AGC concerns with the SAVE Act include:

  • A mandate that all employers must eventually use the Basic Pilot/E-Verify program without any benchmarks or thresholds for the Department of Homeland Security (DHS) and the Social Security Administration (SSA) requiring them to address systematic information deficiencies and a vastly increased workload volume.
  • Allows for information sharing between DHS, SSA and the Internal Revenue Service without mandates for the agencies to address outdated and inaccurate databases.
  • No requirement for DHS to fix well documented user problems of E-Verify before mandating all employers to use the system. 
  • A redundant re-verification mandate for employers to check all current, and potentially former employees, that have already been authorized to work under current law.
  • A requirement for employers to immediately terminate current employees if they are found to be non-eligible by the Basic Pilot/E-Verify program without any opportunity for the employer or the employee to address legitimate problems such as typos, or out of date information in the system.  Transposed numbers or a name change by a newly married female employee could result in termination for example.
  • No liability protections for employers who follow the SAVE Act’s mandates and fire current employees or deny employment to a person based on the results of E-Verify from discrimination lawsuits in the event that they are actually legal to work in our country.
  • No federal preemption to ensure that there is uniform immigration policy for businesses to follow with the exception of disallowing states to opt out of E-Verify.
  • Mandates that SSA send a no-match letter to every employer with one or more employees with a no-match.  Then gives an employer and employee only ten days to try to fix the problem.  Even the DHS no-match rule would have given ninety days to fix the problem
  • Potential new paperwork burdens for employers with regard to the SAVE Act’s tax provisions including  assessment of tax debt, collection or garnishment of wages and retroactive liability for employee tax debts owned for the 2007 tax year.

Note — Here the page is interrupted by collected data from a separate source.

Definition init_q_ratio : X unit :=
  mod_cal (SET_DisableQuickTickRecal true) ;;
  mod_cal (fun c => SET_real_q_rate 1 (SET_ideal_q_rate 1
    (SET_q_ratio_history (repeat (Q_RATIO_DEFAULT, Q_RATIO_DEFAULT) 8) c))) ;;
  t <- host_q_write_timestamp ;;
  mod_cal (fun c => SET_q_ratio_initialised true (SET_previous_tstamp t c)).

Definition q_event_init : X unit := set_count Quick 0 ;; q_event_init_structs Quick ;; init_q_ratio.
Definition tic_event_init : X unit := set_count Tick 0 ;; q_event_init_structs Tick.

(** ** Adding an event *)

Definition chain (q : queue) (h : Z) : list Z := default [] (table q !! Z.to_nat (h .& HASH_MASK)).
Definition SET_chain (h : Z) (l : list Z) (q : queue) : queue :=
  SET_table (<[Z.to_nat (h .& HASH_MASK) := l]> (table q)) q.

Definition set_head_time (t : Z) (q : queue) : queue :=
  match events q with
  | [] => q
  | e :: l => SET_events (SET_time_from_last t e :: l) q
  end.

(** The search for the event that follows the new one: those before it, those from it on,
    and the running time when the loop stops. *)
Fixpoint find_place (time run_time : Z) (l : list t_q_event) : list t_q_event * list t_q_event * Z :=
  match l with
  | [] => ([], [], run_time)
  | e :: l' =>
      let r := u32 (run_time + time_from_last e) in
      if time <? r then ([], l, r)
      else let '(before, after, r') := find_place time r l' in (e :: before, after, r')
  end.

Definition SET_times (t : Z) (e : t_q_event) : t_q_event := SET_original_time t (SET_time_from_last t e).

Definition insert_event (time : Z) (n : t_q_event) (l : list t_q_event) : list t_q_event :=
  match find_place time 0 l with
  | (before, [], run_time) =>
      match l with
      | [] => [SET_times time n]
      | _ => before ++ [SET_times (u32 (time - run_time)) n]
      end
  | ([], ptr :: rest, _) =>
      SET_times time n :: SET_time_from_last (u32 (time_from_last ptr - time)) ptr :: rest
  | (before, ptr :: rest, run_time) =>
      let t := u32 (time - u32 (run_time - time_from_last ptr)) in
      before ++ SET_times t n :: SET_time_from_last (u32 (time_from_last ptr - t)) ptr :: rest
  end.

(** A structure from the free list or from the host. *)
Definition take_structure (w : which) : X (option Z) :=
  l <- get_q w free ;;
  match l with
  | [] => host_malloc
  | a :: l => mod_q w (SET_free l) ;; ret (Some a)
  end.

Definition take_handle (w : which) : X Z :=
  h <- get_q w free_handle ;;
  if (h =? 0) || (h =? 0xffff) then mod_q w (SET_free_handle 2) ;; ret 1
  else mod_q w (SET_free_handle (h + 1)) ;; ret h.

Definition add_event (w : which) (fn time par time_to_next_trigger : Z) (type : EVENTTYPE) : X Z :=
  mod_q w (set_head_time time_to_next_trigger) ;;
  if time =? 0 then call fn par ;; ret 0 else
  nptr <- take_structure w ;;
  match nptr with
  | None => ret 0xffff
  | Some nptr =>
      h <- take_handle w ;;
      mod_q w (fun q => SET_chain h (chain q h ++ [nptr]) q) ;;
      mod_q w (fun q => SET_events (insert_event time (mkEvent nptr fn 0 0 h par type) (events q)) q) ;;
      ret h
  end.

Definition add_tic_event (fn time par : Z) : X Z :=
  cur_count_val <- get_count Tick ;;
  h <- add_event Tick fn time par cur_count_val EVENT_TICK ;;
  l <- get_q Tick events ;;
  match l with [] => ret tt | e :: _ => set_count Tick (time_from_last e) end ;;
  ret h.

Definition gen_add_q_event (fn event_value par : Z) (type : EVENTTYPE) : X Z :=
  jumps <- get_count Quick ;;
  time_remaining_to_next_trigger <- calc_q_time_for_inst jumps ;;
  let event_time := event_value in
  h <- add_event Quick fn event_time par time_remaining_to_next_trigger type ;;
  l <- get_q Quick events ;;
  match l with
  | [] => ret tt
  | e :: _ =>
      jumps_till_trigger <-
        (if original_time e <? time_from_last e then ret 1
         else j <- calc_q_inst_for_time (time_from_last e) ;; ret (if j =? 0 then 1 else j)) ;;
      set_count Quick jumps_till_trigger
  end ;;
  ret h.

Definition add_q_event_i (fn instrs par : Z) : X Z := gen_add_q_event fn instrs par EVENT_INSTRUCTIONS.
Definition add_q_event_t (fn time par : Z) : X Z := gen_add_q_event fn time par EVENT_TIME.

(** ** Dispatching *)

(** The first address of a chain whose event has the handle, and the chain without it;
    [None] where the loop runs off the chain.  [l] has the events the chain is about. *)
Fixpoint unlink (h : Z) (l : list t_q_event) (ch : list Z) : X (option (Z * list Z)) :=
  match ch with
  | [] => ret None
  | a :: ch =>
      match find (fun e => addr e =? a) l with
      | None => undefined
      | Some e =>
          if handle e =? h then ret (Some (a, ch))
          else r <- unlink h l ch ;; ret (match r with Some (b, ch) => Some (b, a :: ch) | None => None end)
      end
  end.

Definition dispatch_count (set : Z -> X unit) (e : t_q_event) : X unit :=
  jumps <- calc_q_inst_for_time (time_from_last e) ;;
  let jumps := if jumps =? 0 then 1 else jumps in
  match event_type e with
  | EVENT_TIME | EVENT_INSTRUCTIONS => set jumps
  | EVENT_TICK => set (time_from_last e)
  end.

(** One round for every event that is due; [fuel] bounds the rounds of one call. *)
Fixpoint dispatch_event (fuel : nat) (w : which) (set : Z -> X unit) : X unit :=
  match fuel with
  | O => undefined
  | S fuel =>
      l <- get_q w events ;;
      match l with
      | [] => ret tt
      | ptr :: rest =>
          mod_q w (SET_events rest) ;;
          match rest with [] => ret tt | e :: _ => dispatch_count set e end ;;
          ch <- get_q w (fun q => chain q (handle ptr)) ;;
          r <- unlink (handle ptr) l ch ;;
          match r with None => ret tt | Some (_, ch) => mod_q w (SET_chain (handle ptr) ch) end ;;
          mod_q w (fun q => SET_free (addr ptr :: free q) q) ;;
          call (func ptr) (param ptr) ;;
          l <- get_q w events ;;
          match l with
          | [] => ret tt
          | e :: _ => if negb (time_from_last e =? 0) then ret tt else dispatch_event fuel w set
          end
      end
  end.

(** How many events one call may have to dispatch. *)
Context (fuel : nat).

Definition dispatch_q_event : X unit := dispatch_event fuel Quick (set_count Quick).
Definition user_dispatch_q_event (user_set_count : Z -> X unit) : X unit := dispatch_event fuel Quick user_set_count.

Definition dispatch_tic_event : X unit :=
  count <- get_count Tick ;;
  when (0 <? count)
    (let count := count - 1 in
     set_count Tick count ;;
     when (count =? 0) (dispatch_event fuel Tick (set_count Tick))).

(** ** Deleting *)

(** The events around the one at an address. *)
Fixpoint split_at_addr (a : Z) (l : list t_q_event) : option (list t_q_event * t_q_event * list t_q_event) :=
  match l with
  | [] => None
  | e :: l =>
      if addr e =? a then Some ([], e, l)
      else match split_at_addr a l with Some (b, p, r) => Some (e :: b, p, r) | None => None end
  end.

Definition add_time (t : Z) (l : list t_q_event) : list t_q_event :=
  match l with [] => [] | e :: l => SET_time_from_last (u32 (time_from_last e + t)) e :: l end.

Definition unit_scaler (val : Z) : X Z := ret val.

Definition scalers (type : EVENTTYPE) : (Z -> X Z) * (Z -> X Z) :=
  match type with
  | EVENT_TIME | EVENT_INSTRUCTIONS => (calc_q_inst_for_time, calc_q_time_for_inst)
  | EVENT_TICK => (unit_scaler, unit_scaler)
  end.

(** [time_counted_down] is an [int]; it is compared as an [unsigned long]. *)
Definition delete_event (w : which) (h : Z) : X unit :=
  if h =? 0 then ret tt else
  q <- get_q w (fun q => q) ;;
  r <- unlink h (events q) (chain q h) ;;
  match r with
  | None => ret tt
  | Some (ptr, ch) =>
      mod_q w (SET_chain h ch) ;;
      match split_at_addr ptr (events q) with
      | None => undefined
      | Some (before, p, rest) =>
          mod_q w (fun q => SET_free (ptr :: free q) (SET_events (before ++ add_time (time_from_last p) rest) q)) ;;
          match before with
          | _ :: _ => ret tt
          | [] =>
              let '(scale_func, unscale_func) := scalers (event_type p) in
              cur_counter <- get_count w ;;
              time_to_next_trigger <- scale_func cur_counter ;;
              let time_counted_down := u32 (time_from_last p - time_to_next_trigger) in
              match add_time (time_from_last p) rest with
              | [] => set_count w 0
              | n :: rest =>
                  if time_from_last n <=? time_counted_down then dispatch_q_event
                  else
                    let t := u32 (time_from_last n - time_counted_down) in
                    mod_q w (SET_events (SET_time_from_last t n :: rest)) ;;
                    x <- unscale_func t ;; set_count w x
              end
          end
      end
  end.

Employers can and want to be part of the solution.  Many in Congress have chosen to make business the scapegoat in the immigration debate and have failed to recognize that our country’s failed immigration policies have created the situation we are in today.  The SAVE Act mandates that employers use the  flawed E  verify program that to date has been voluntary without even at least holding the federal government accountable is an affront to employers and employees alike.

This is a federal issue that will not be solved by a myriad of reactionary state and local laws or a piecemeal legislative approach in Washington, DC.  It is clear that our country needs new immigration policies, but Congress needs to take a reasonable, realistic, and comprehensive approach to immigration reform.

AGC has worked, and wants to continue to work, with Congress to find a way to change the status quo.  Rather than only seeking to punish employers, we believe Congress should work with employers on addressing the economic needs of this country while also working to secure our borders.